Она кивнула на Туманова.
– Вот он знает. Туманов, объясни ей…
Он воздел глаза к небу и промолчал. Я тоже не стала углубляться и объяснять дитю, чем понятие «трахаться» отличается от понятия «заниматься любовью». В противном случае ситуация опять бы стала классически патовой «мы делили апельсин». Пора закрывать эту тему.
К трем часам дня мы спустились в тихую низину с осиновым редколесьем. Появлялись первые признаки «ойкумены». Заблестел голубой просвет, обозначилась неширокая речушка, текущая на северо-запад. Невысокие обрывистые берега покрывали камышовые заросли. Переправиться вброд мы бы не смогли: в таких речушках, где берега круты, а в прибрежных водах колосятся водоросли, глубина у обрыва достигает нескольких метров. Мы побрели вдоль опушки, высматривая местечко, подходящее для переправы.
И метров через полтораста, там, где река давала крутую излучину, наткнулись на людей. Их было трое.
Мы панически ретировались в лес. По счастью, нас не заметили. Мы с Тумановым упали за корягу, а Алиса присела под раскидистый орешник и принялась оттуда моргать.
Но людям и без нас было нормально. Одетые в кирзачи, в плащи-«энцефалитки», они сидели кучкой вокруг костра и мирно потребляли. Доносился невнятный смех, звенела посуда.
– Рыбкой тянет, – мечтательно проговорила Алиса.

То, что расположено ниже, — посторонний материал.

(** * SML: vectors and quaternions

    A shallow embedding of [sml/include/vec3.h] and of the quaternion header
    ([quat.h]) of the Simple Math Library, and the properties of the
    specification checked against it.

    The C++ classes are templates over the scalar type [T].  The embedding is
    generic over [T] in the same way: the arithmetic of [T] is a type class
    ([Scalar]), the square root and the trigonometric helpers of [common.h]
    are two further classes, and the development instantiates them at

    - [float], IEEE binary64, the arithmetic of [f64];
    - [u32], 32-bit unsigned integers, for the generic branch;
    - [R], the real line: the formulas of the [f32]/[f64] branch in exact
      arithmetic, before any rounding, overflow or underflow.

    Only member functions that compile for some [T] are embedded.  The
    headers also hold functions that are ill-formed once instantiated
    ([operator * (vec3<T>, T)], [vec3::project], [quat::operator *=],
    [quat::eulerAngles], [quat::axisangle], [quat::slerp]); they are given
    no definition here.

    A [vec3<T>] is the four-slot array [T v[4]] that the class declares, and
    a [quat<T>] is the four scalars [x, y, z, w] together with the two views
    ([xyz] and [v]) that its anonymous union lays over them. *)

From Stdlib Require Import Uint63 PrimFloat SpecFloat FloatOps.
From Stdlib Require Import Reals Lra Lia ZArith Zdiv QArith Qreals Bool List.
From Stdlib Require Import Setoid Morphisms.
From Stdlib Require Import RNsatz.

Set Implicit Arguments.

(** ** The scalar type [T] *)

(** What the headers use of [T]: the arithmetic operators, the comparisons,
    [static_cast<T>(literal)], and which branch of
    [if constexpr (std::is_same<T, f32>::value)] /
    [std::is_same<T, f64>::value] is compiled. *)
Class Scalar (T : Type) : Type := {
  add : T -> T -> T;
  sub : T -> T -> T;
  mul : T -> T -> T;
  div : T -> T -> T;
  neg : T -> T;
  ltb : T -> T -> bool;
  leb : T -> T -> bool;
  eqb : T -> T -> bool;
  lit : Q -> T;
  simd : bool
}.

(** The conversion of a [T] to [float] and back, as in
    [float mag = length()]. *)
Class Narrow (T : Type) : Type := { to_float : T -> T }.

(** The helpers of [common.h] that the embedded functions call: [sml::sqrt],
    [sml::sin], [sml::cos] and [constants::pi]. *)
Module Sml.
Class Sqrt (T : Type) : Type := { sqrt : T -> T }.

Class Trig (T : Type) : Type := {
  sin : T -> T;
  cos : T -> T;
  pi : T
}.
End Sml.

Declare Scope scalar_scope.
Delimit Scope scalar_scope with S.
Arguments lit {T _} q%_Q.
Infix "+" := add : scalar_scope.
Infix "-" := sub : scalar_scope.
Infix "*" := mul : scalar_scope.
Infix "/" := div : scalar_scope.
Notation "- x" := (neg x) : scalar_scope.
Infix "<?" := ltb : scalar_scope.
Infix "<=?" := leb : scalar_scope.
Infix "=?" := eqb : scalar_scope.
Notation "x >? y" := (ltb y x) (only parsing) : scalar_scope.
Notation "x >=? y" := (leb y x) (only parsing) : scalar_scope.
Notation "x !=? y" := (negb (eqb x y)) (at level 70) : scalar_scope.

В самом деле – тянуло. Приглушенно, но очень вкусно. Поневоле сводило скулы.
– Это гражданские, – сообразил Туманов. – Они нас не знают. С чего бы? Браконьеры, не иначе.

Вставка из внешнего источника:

(** * Content pipeline of the news and video schedulers

  A shallow embedding of [scripts/alternative-scheduler.js] (class
  [NewsScheduler]) and of the video scheduler (class
  [AlternativeVideoScheduler]): content filters, approval, configuration
  fallbacks, retention planning and the timing of the cycles. *)

From Stdlib Require Import ZArith String Ascii List Bool Lia QArith Qround.
From Stdlib Require Import Sorting.Sorted Sorting.Permutation.
From stdpp Require Import gmap strings list fin_maps sorting.

Local Open Scope string_scope.
Local Open Scope Z_scope.

(** ** JavaScript values, objects and strings *)

Module Js.

(** The values that the REST payloads and the settings objects carry.
    Numbers are the integers the schema stores. *)
#[warnings="-register-all"]
Inductive jsval : Type :=
| JUndefined
| JNull
| JBool (b : bool)
| JNum (n : Z)
| JStr (s : string)
| JArr (l : list jsval)
| JObj (fields : gmap string jsval).

(** [ToBoolean]: what [if (v)], [v || d] and [v && w] test. *)
Definition truthy (v : jsval) : bool :=
  match v with
  | JUndefined | JNull => false
  | JBool b => b
  | JNum n => negb (n =? 0)
  | JStr s => negb (String.eqb s "")
  | JArr _ | JObj _ => true
  end.

(** [v || d] *)
Definition orElse (v d : jsval) : jsval := if truthy v then v else d.

(** [o.k]: a property the object lacks reads as [undefined]. *)
Definition get (o : gmap string jsval) (k : string) : jsval :=
  default JUndefined (o !! k).

(** [v === 'text'] *)
Definition isStr (v : jsval) (s : string) : bool :=
  match v with JStr t => String.eqb t s | _ => false end.

(** [{ ...a, ...b }]: the properties of [b] win. *)
Definition spread (a b : gmap string jsval) : gmap string jsval := b ∪ a.

(** [String.prototype.toLowerCase], on byte strings: the letters A-Z
    fold, every other byte is kept. *)
Definition lowerAscii (c : ascii) : ascii :=
  let n := N_of_ascii c in
  if ((65 <=? n) && (n <=? 90))%N then ascii_of_N (n + 32) else c.

Fixpoint toLowerCase (s : string) : string :=
  match s with
  | EmptyString => EmptyString
  | String c s' => String (lowerAscii c) (toLowerCase s')
  end.

(** [s.startsWith(k)] *)
Fixpoint startsWith (s k : string) {struct k} : bool :=
  match k, s with
  | EmptyString, _ => true
  | String _ _, EmptyString => false
  | String b k', String a s' => Ascii.eqb a b && startsWith s' k'
  end.

(** [s.includes(k)] *)
Fixpoint includes (s k : string) : bool :=
  startsWith s k ||
  match s with
  | EmptyString => false
  | String _ s' => includes s' k
  end.

(** [s.endsWith(k)] *)
Fixpoint endsWith (s k : string) : bool :=
  String.eqb s k ||
  match s with
  | EmptyString => false
  | String _ s' => endsWith s' k
  end.

(** [Array.prototype.slice(start)], for an integer [start]: a negative
    start counts from the end of the array. *)
Definition slice {A : Type} (start : Z) (l : list A) : list A :=
  if start <? 0
  then drop (Z.to_nat (Z.max (Z.of_nat (length l) + start) 0)) l
  else drop (Z.to_nat start) l.

(** [Array.prototype.slice(0, n)] for a natural [n]. *)
Definition sliceTo {A : Type} (n : nat) (l : list A) : list A := take n l.

(** [array.length > 0] *)
Definition nonEmpty {A : Type} (l : list A) : bool :=
  match l with [] => false | _ :: _ => true end.

(** Outcome of a block of code: a value, or a thrown error. *)
Inductive Exc (A : Type) : Type :=
| Ok (a : A)
| Throw (message : string).
Arguments Ok {A} a.
Arguments Throw {A} message.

– Обойдем? – предложила я. – У парней своя жизнь, у нас своя.
– К вопросу о налете, – многозначительно поведала Алиса и принялась как-то таинственно похмыкивать.
– В сущности, да, – сказал Туманов. – Вижу быстроногое транспортное средство.

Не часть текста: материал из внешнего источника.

Lemma Walk_keeps (fuel : nat) (e : Env J D) (frag : string) :
  P e ->
  match DecodeJson_WalkJsonPointerFragment fuel e frag with
  | Return _ e' => P e'
  | WalkDiverges => True
  end.
Proof.
  revert e. induction fuel as [|f IH]; intros e HP; [exact Logic.I|].
  cbn [DecodeJson_WalkJsonPointerFragment]. next_token f e HP.
  destruct (Token.value_base_category t =? VBC__FILLER); [apply IH, HG|].
  destruct (negb (Token.value_base_category t =? VBC__STRUCTURE)
            || negb (has_bit (Token.value_base_detail t)
                       VBD__STRUCTURE__PUSH)); [exact HG|].
  destruct (has_bit (Token.value_base_detail t) VBD__STRUCTURE__TO_LIST).
  - unfold do_list.
    destruct (wuffs_base__parse_number_u64 (list_byte_of_string frag))
      as [st v].
    destruct (negb (is_ok st)); [exact HG|].
    destruct (v =? 0); [apply check_keeps | apply do_list_skip_keeps];
      exact HG.
  - unfold do_dict. apply (proj1 (do_dict_keeps f)). exact HG.
Qed.

Lemma walk_json_pointer_keeps (fuel : nat) (e : Env J D) (s : string)
    (i : nat) :
  P e ->
  match walk_json_pointer fuel e s i with
  | Return _ e' => P e'
  | WalkDiverges => True
  end.
Proof.
  revert e i. induction fuel as [|f IH]; intros e i HP; [exact Logic.I|].
  cbn [walk_json_pointer].
  destruct (i <? String.length s)%nat; [|exact HP].
  destruct (negb (char_at s i =? "/")%char); [exact HP|].
  destruct (snd (DecodeJson_SplitJsonPointer s (i + 1)) =? 0)%nat;
    [exact HP|].
  pose proof (Walk_keeps f e (fst (DecodeJson_SplitJsonPointer s (i + 1))) HP)
    as HW.
  destruct (DecodeJson_WalkJsonPointerFragment f e
              (fst (DecodeJson_SplitJsonPointer s (i + 1)))) as [m e1|];
    [|exact Logic.I].
  destruct (negb (empty m)); [exact HW | apply IH, HW].
Qed.

Lemma main_loop_keeps (fuel : nat) (e : Env J D) (depth : Z) (str : string)
    (c : C) :
  P e ->
  match main_loop fuel e depth str c with
  | Finished _ e' _ => P e'
  | DecodeDiverges => True
  end.
Proof.
  revert e depth str c.
  induction fuel as [|f IH]; intros e depth str c HP; [exact Logic.I|].
  cbn [main_loop].
  pose proof (GET_keeps_P f e HP) as HG.
  destruct (GET_THE_NEXT_TOKEN f e) as [m e1|t p l e1|];
    [exact HG | destruct HG as [HG _] | exact Logic.I].
  destruct (process_token f (io_buf e1) t p l depth str c);
    [apply IH, HG | exact HG | exact Logic.I].
Qed.
(** * books/modules/notion.py: the Notion client of the book toolbox

    A shallow embedding of the two functions of [notion.py],
    [post_book_from_goodreads] and [get_currently_reading], and of the
    module's load-time configuration, followed by the properties of the
    specification that concern them.

    Python values are a closed type [value]; exceptions are a type [fault];
    a function body runs in a state-and-error monad [py] over a [World] that
    holds the module globals, the objects that arguments refer to, and the
    log of HTTP requests sent so far. *)

From Stdlib Require Import ZArith String Ascii List.
From stdpp Require Import base option list strings gmap.

#[local] Set Warnings "-register-all".
Local Open Scope string_scope.
Local Open Scope list_scope.
Local Open Scope Z_scope.

(** ** Python values *)

(** The values the module handles: what [json.loads] produces and what
    [json.dumps] accepts.  A [VDict] keeps its items in insertion order, as
    Python dicts do; its keys are strings. *)
Inductive value : Type :=
| VNone
| VBool (b : bool)
| VInt (n : Z)
| VFloat (literal : string)
| VStr (s : string)
| VList (items : list value)
| VDict (items : list (string * value)).

(** The exceptions that can surface from the module. *)
Inductive fault : Type :=
| KeyError (key : value)
| IndexError
| TypeError
| JSONDecodeError
| RequestException (what : string).

Definition result (A : Type) : Type := fault + A.

Definition ok {A} (a : A) : result A := inr a.
Definition raise {A} (f : fault) : result A := inl f.

Definition result_bind {A B} (r : result A) (k : A -> result B) : result B :=
  match r with
  | inl f => inl f
  | inr a => k a
  end.

Notation "'let?' x ':=' r 'in' k" := (result_bind r (fun x => k))
  (at level 10, x name, r at level 100, k at level 200).

(** Lookup of a key among the items of a dict. *)
Fixpoint dict_get (k : string) (items : list (string * value)) : option value :=
  match items with
  | [] => None
  | (k', v) :: rest => if String.eqb k k' then Some v else dict_get k rest
  end.

Definition dict_keys (items : list (string * value)) : list string :=
  map fst items.

(** [seq[i]] on a Python sequence: negative indices count from the end. *)
Definition seq_index {A} (l : list A) (i : Z) : option A :=
  let n := Z.of_nat (length l) in
  if 0 <=? i then nth_error l (Z.to_nat i)
  else if - n <=? i then nth_error l (Z.to_nat (n + i))
  else None.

Естественно, троица забралась в глухомань не своими ногами. В тихой заводи, привязанная ржавой цепью к щуплой ивушке, покачивалась лодка с навесным мотором.
– Класс «Обь», – обнаружил недюжинный энциклопедизм Туманов. – Устойчивость, конечно, слабая, но если ее не переворачивать, то сама она не перевернется. По крайней мере, пусть такая, чем из ПВХ – с теми лучше вообще не связываться, опрокидываются даже на легкой волне…
У меня появилось странное ощущение, что о стоящей в заводи лодке Туманов рассуждает, как о своей собственной.
– Так надо, Динка, – он перехватил мой взгляд, – браконьеров надо наказывать. По всей строгости мирного времени.
– Подождем, пока напьются? – предложила Алиса.
Туманов пожал плечами:
– А вдруг не напьются?
– Эй, народ, о чем вы? – всполошилась я. – Может, уже достаточно острого сюжета? Вам заняться больше нечем?
Ветерок принес жизнерадостный хохот и пару нецензурных загогулин. За ними последовал целый водопад – в три горла.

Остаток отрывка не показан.